In our business, no one wants to waste money. How many times have you heard (or said) “I tried prospecting by doing (x) but stopped because it was costing me money and I wasn’t getting results.” Being an advisor is a difficult and challenging job. When we bring a new client on board, we are very possessive. “She’s mine! I brought her in.” There may have been other contributing factors that transformed that prospect into a client. What are they?
A Few Words about Wasting Time and Money
Why do many new advisors not succeed? There are many reasons. The top one is probably not understanding almost 100% of the job is building a clientele from the ground up. Here’s another big one, I learned from an advisor in Northern California who observed “You can chop down a tree with a hammer.” (Persistence pays off.) Many advisors try a new prospecting strategy. They bring it to the point when it’s about to return results, stop short and say: “I’m not doing this anymore. It’s costing me money. I haven’t gotten any business.” They move onto another prospecting strategy and repeat the process. They end up putting in place a series of failed prospecting strategies
instead of sticking with one, refining it along the way.
A manager at my previous firm observed: “You need to touch someone at least six times before you get onto their radar screen.” Ours is not a “One and done” business.
Ten Contributing Factors That Turn a Prospect into a Client
Let’s assume you have a prospect. They might have been a lead, walk in or call in. A company ad on social media might have gotten their attention. Best of all, you might have found them yourself. This person might have taken the step from prospect to client because of multiple touches. Years after I left production, I was approached by a guy (who turned out to be UHNW, the best kind!) while I was pouring drinks at a charity event. He said “We should get to know each other. We go to the same Church. We are both involved at the museum. We both support this cancer charity.” Even though I didn’t seek him out, he approached me because of three “touches.”
1. They’ve met you.
This is probably the most powerful factor that moved them from prospect to client. They sat across from you. Maybe it was a Skype call or a phone call. Your professionalism, personality and enthusiasm won them over.
Make this happen.
2. Visibility of the firm.
Years ago, when I was an advisor at large firm, one of the marketing folks explained what they do when they are presenting at an office in an unfamiliar city. “Look at the skyline. Find the tallest building. Out firm will be in it or in the building next to it.” There’s often a big sign at the top or in the suburbs, at ground level. This is why firms advertise. They are building brand recognition.
3. Positive impression of the firm.
Everyone has favorites. You have your favorite car. Favorite vodka. Favorite vacation spot. Companies work hard to build their brand. Brand recognition is useless if the general opinion is negative. Your firm wins awards for research, customer satisfaction and best place to work. These get publicized.
4. Money recycled into the community.
Millennials are known for being socially conscious. They want to do business with firms that are doing good. The evenings spent raising money onscreen for PBS while wearing company shirts makes an impact. Sponsoring concerts, fireworks and volunteering on social service projects contributes to the firm’s reputation.

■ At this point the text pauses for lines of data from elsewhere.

(* ===== verification/FatTableSpec.v ===== *)
(** * Correctness of the file allocation table

    The table as a function from clusters to [FatValue]s ([value]); the
    contract [FatSpec] of an entry width, met by the three of them; and, over
    that contract, the allocation of clusters, formatting, and the traversal,
    truncation and freeing of cluster chains. *)

From S2P Require Import Prelude Bytes FatIo FatIoSpec FatTable.

(** ** The table as a function *)

(** Where the entry of a cluster is, and in how many bytes. *)
Definition entry_off (t : FatType) (c : Z) : Z :=
  match t with Fat12 => c + c / 2 | Fat16 => c * 2 | Fat32 => c * 4 end.

Definition entry_len (t : FatType) : Z :=
  match t with Fat12 | Fat16 => 2 | Fat32 => 4 end.

(** The first cluster number FAT32 reserves. *)
Definition cluster_limit : Z := 0x0FFFFFF7.

Definition fits (t : FatType) (l : list Z) (c : Z) : Prop :=
  0 <= c < cluster_limit ∧ entry_off t c + entry_len t <= len l.

Definition raw (t : FatType) (l : list Z) (c : Z) : Z :=
  let p := le_at (entry_off t c) (entry_len t) l in
  match t with
  | Fat12 => F12.entry c p
  | Fat16 => p
  | Fat32 => Z.land p 0x0FFFFFFF
  end.

(** The bits of a FAT32 entry that are not part of its value. *)
Definition reserved (t : FatType) (l : list Z) (c : Z) : Z :=
  match t with Fat32 => Z.land (le_at (entry_off t c) 4 l) 0xF0000000 | _ => 0 end.

Definition bad_value (t : FatType) : Z :=
  match t with Fat12 => 0xFF7 | Fat16 => 0xFFF7 | Fat32 => 0x0FFFFFF7 end.

Definition decode (t : FatType) (x : Z) : FatValue :=
  if x =? 0 then Free
  else if x =? bad_value t then Bad
  else if bad_value t <? x then EndOfChain
  else Data x.

Definition value (t : FatType) (l : list Z) (c : Z) : FatValue := decode t (raw t l c).

(** The values an entry can hold. *)
Definition storable (t : FatType) (v : FatValue) : Prop :=
  match v with Data n => 0 < n < bad_value t | _ => True end.


(** ** Single bytes *)

Lemma le_at_1 p l : 0 <= p → p + 1 <= len l → le_at p 1 l = default 0 (l !! Z.to_nat p).
Proof.
  intros Hp Hl. unfold le_at, bytes_at.
  destruct (lookup_lt_is_Some_2 l (Z.to_nat p)) as [x Hx]; [unfold len in *; lia|].
  rewrite (drop_S l x) by done. simpl. rewrite Hx. simpl. lia.
Qed.

Lemma le_at_add p a b l : 0 <= p → 0 <= a → 0 <= b → p + a + b <= len l →
  le_at p (a + b) l = le_at p a l + 2 ^ (8 * a) * le_at (p + a) b l.
Proof.
  intros. unfold le_at. rewrite bytes_at_app by done. rewrite le_combine_app.
  by rewrite len_bytes_at by lia.
Qed.

Lemma le_at_2 p l : 0 <= p → p + 2 <= len l →
  le_at p 2 l = le_at p 1 l + 256 * le_at (p + 1) 1 l.
Proof. intros. rewrite (le_at_add p 1 1) by lia. done. Qed.

Lemma byte_bound p l : Forall (word 8) l → 0 <= p → p + 1 <= len l →
  0 <= le_at p 1 l < 256.
Proof. intros. by apply (le_at_bound p 1 l). Qed.

Lemma byte_splice_2 p q x l : 0 <= p → p + 2 <= len l → 0 <= q → q + 1 <= len l →
  le_at q 1 (splice p (le_split 2 x) l) =
    if decide (q = p) then x mod 256
    else if decide (q = p + 1) then (x / 256) mod 256 else le_at q 1 l.
Proof.
  intros. assert (len (le_split 2 x) = 2) as Hlen by done.
  rewrite (le_at_1 q (splice _ _ _)) by (rewrite ?len_splice; lia).
  rewrite splice_lookup by (rewrite ?Hlen; lia). rewrite Hlen.
  destruct (decide (q = p)) as [->|].
  { rewrite decide_True by lia. by replace (Z.to_nat p - Z.to_nat p)%nat with 0%nat by lia. }
  destruct (decide (q = p + 1)) as [->|].
  { rewrite decide_True by lia.
    by replace (Z.to_nat (p + 1) - Z.to_nat p)%nat with 1%nat by lia. }
  rewrite decide_False by lia. by rewrite le_at_1.
Qed.

(** ** The packed entries of FAT12 *)

Lemma even_spec c : (Z.land c 1 =? 0) = (c mod 2 =? 0).
Proof. change 1 with (Z.ones 1) at 1. by rewrite Z.land_ones. Qed.

Lemma entry12_even c p : c mod 2 = 0 → F12.entry c p = p mod 4096.
Proof.
  intros H. unfold F12.entry. rewrite even_spec, H. simpl.
  change 0x0FFF with (Z.ones 12). by rewrite Z.land_ones.
Qed.

Lemma entry12_odd c p : c mod 2 = 1 → F12.entry c p = p / 16.
Proof.
  intros H. unfold F12.entry. rewrite even_spec, H. simpl. by rewrite Z.shiftr_div_pow2.
Qed.

Lemma packed_even p v : word 16 p → word 12 v →
  Z.lor (Z.land p 0xF000) (wrap16 v) = p / 4096 * 4096 + v.
Proof.
  intros [Hp1 Hp2] [Hv1 Hv2]. rewrite (wrap_small 16 v) by (unfold word; lia).
  change 0xF000 with (Z.shiftl (Z.ones 4) 12). rewrite land_field by lia.
  rewrite lor_low by lia. change (2 ^ 12) with 4096. rewrite Z.mod_small; [done|].
  change (2 ^ 4) with 16. change (2 ^ 16) with 65536 in *. dlia.
Qed.

Lemma packed_odd p v : word 16 p → word 12 v →
  Z.lor (Z.land p 0x000F) (shl 16 (wrap16 v) 4) = p mod 16 + v * 16.
Proof.
  intros [Hp1 Hp2] [Hv1 Hv2]. unfold shl. rewrite (wrap_small 16 v) by (unfold word; lia).
  change (4 mod 16) with 4. rewrite Z.shiftl_mul_pow2 by lia.
  rewrite (wrap_small 16) by (unfold word; lia).
  change 0x000F with (Z.ones 4). rewrite Z.land_ones by lia.
  rewrite lor_low_comm; [change (2 ^ 4) with 16; lia|lia|]. apply Z.mod_pos_bound. lia.
Qed.

(** An entry in terms of the bytes of the table. *)
Lemma raw12_even l c : Forall (word 8) l → fits Fat12 l c → c mod 2 = 0 →
  raw Fat12 l c = le_at (c + c / 2) 1 l + le_at (c + c / 2 + 1) 1 l mod 16 * 256.
Proof.
  intros Hl [Hc Hf] He. cbn in Hf. unfold raw; cbn [entry_off entry_len].
  rewrite entry12_even by done.
  rewrite le_at_2 by dlia. pose proof (byte_bound (c + c / 2) l Hl ltac:(dlia) ltac:(dlia)).
  dlia.
Qed.

Lemma raw12_odd l c : Forall (word 8) l → fits Fat12 l c → c mod 2 = 1 →
  raw Fat12 l c = le_at (c + c / 2) 1 l / 16 + le_at (c + c / 2 + 1) 1 l * 16.
Proof.
  intros Hl [Hc Hf] He. cbn in Hf. unfold raw; cbn [entry_off entry_len].
  rewrite entry12_odd by done. rewrite le_at_2 by dlia. dlia.
Qed.

Lemma mod2_cases c : c mod 2 = 0 ∨ c mod 2 = 1.
Proof. dlia. Qed.

(** Use the equations between the positions [o' + i] and [o + j] in the goal. *)
Ltac use_pos o' o :=
  repeat match goal with
  | E : o' = o |- context [le_at o' _ _] => rewrite E
  | E : o' = o + 1 |- context [le_at o' _ _] => rewrite E
  | E : o' + 1 = o |- context [le_at (o' + 1) _ _] => rewrite E
  | E : o' + 1 = o + 1 |- context [le_at (o' + 1) _ _] => rewrite E
  end.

5. Ask friends for recommendations.
Although Home Advisor
promotes the idea of a service that recommends local pros, most people behave like the characters in the intro: “Hey, know any good contractors?” Another Northern California advisor asked a new prospect: “Why did you come to me?’ They replied: “I wanted a recommendation for a good advisor. I asked around. Yours is the only name that came up twice.”
6. Drip, drip, drip.
Early on, when they were still a prospect, you collected contact information. They get your eNewsletter. You mail something occasionally. Maybe you call. This manual version of “Constant Contact” can reap rewards. We are still up in Northern California with this story. The advisor landed a company retirement plan. “Why did you choose me?” The guy explained the advisor stayed top of mind by dripping on them. (They used different words.) “When it was time to make a decision, you were the obvious choice.”
7. Social media.
Everyone seems to be connected. This is a two pronged approach. You post periodically. Your firm probably has those “sponsored posts” in your daily feed. For some reason, you can’t seem to opt out.
8. The raving fan.
They don’t even need to be your client! Most people know at least one person who lives large, seeming to be on vacation all the time. Your prospect might have asked them for some investing advice. They said: “I’ve got a guy who handles all that for me. He works at (your firm.) They remember you work there too. Maybe they just walk through the door and get pointed in your direction.
9. They hear you speak.
OK, so that seminar strategy was a bust. They attended one three months ago. They didn’t fill out a registration card. They left early. They heard you speak and were impressed. Maybe you spoke at a college alumni luncheon or a service club meeting. They weren’t ready then. They are now.
You run a business card ad in the Church bulletin. You assume everyone tosses them out unread. This prospect was told by their accountant they should change the way they invest. They don’t know where to go. They remember your ad in the bulletin. Next week, they don’t throw the bulletin away.
There’s probably no instance where all ten points play a part. The results from your efforts might come months or years later. Like a recipe for a great tasting dish, there are many ingredients that combine to make that dish a success.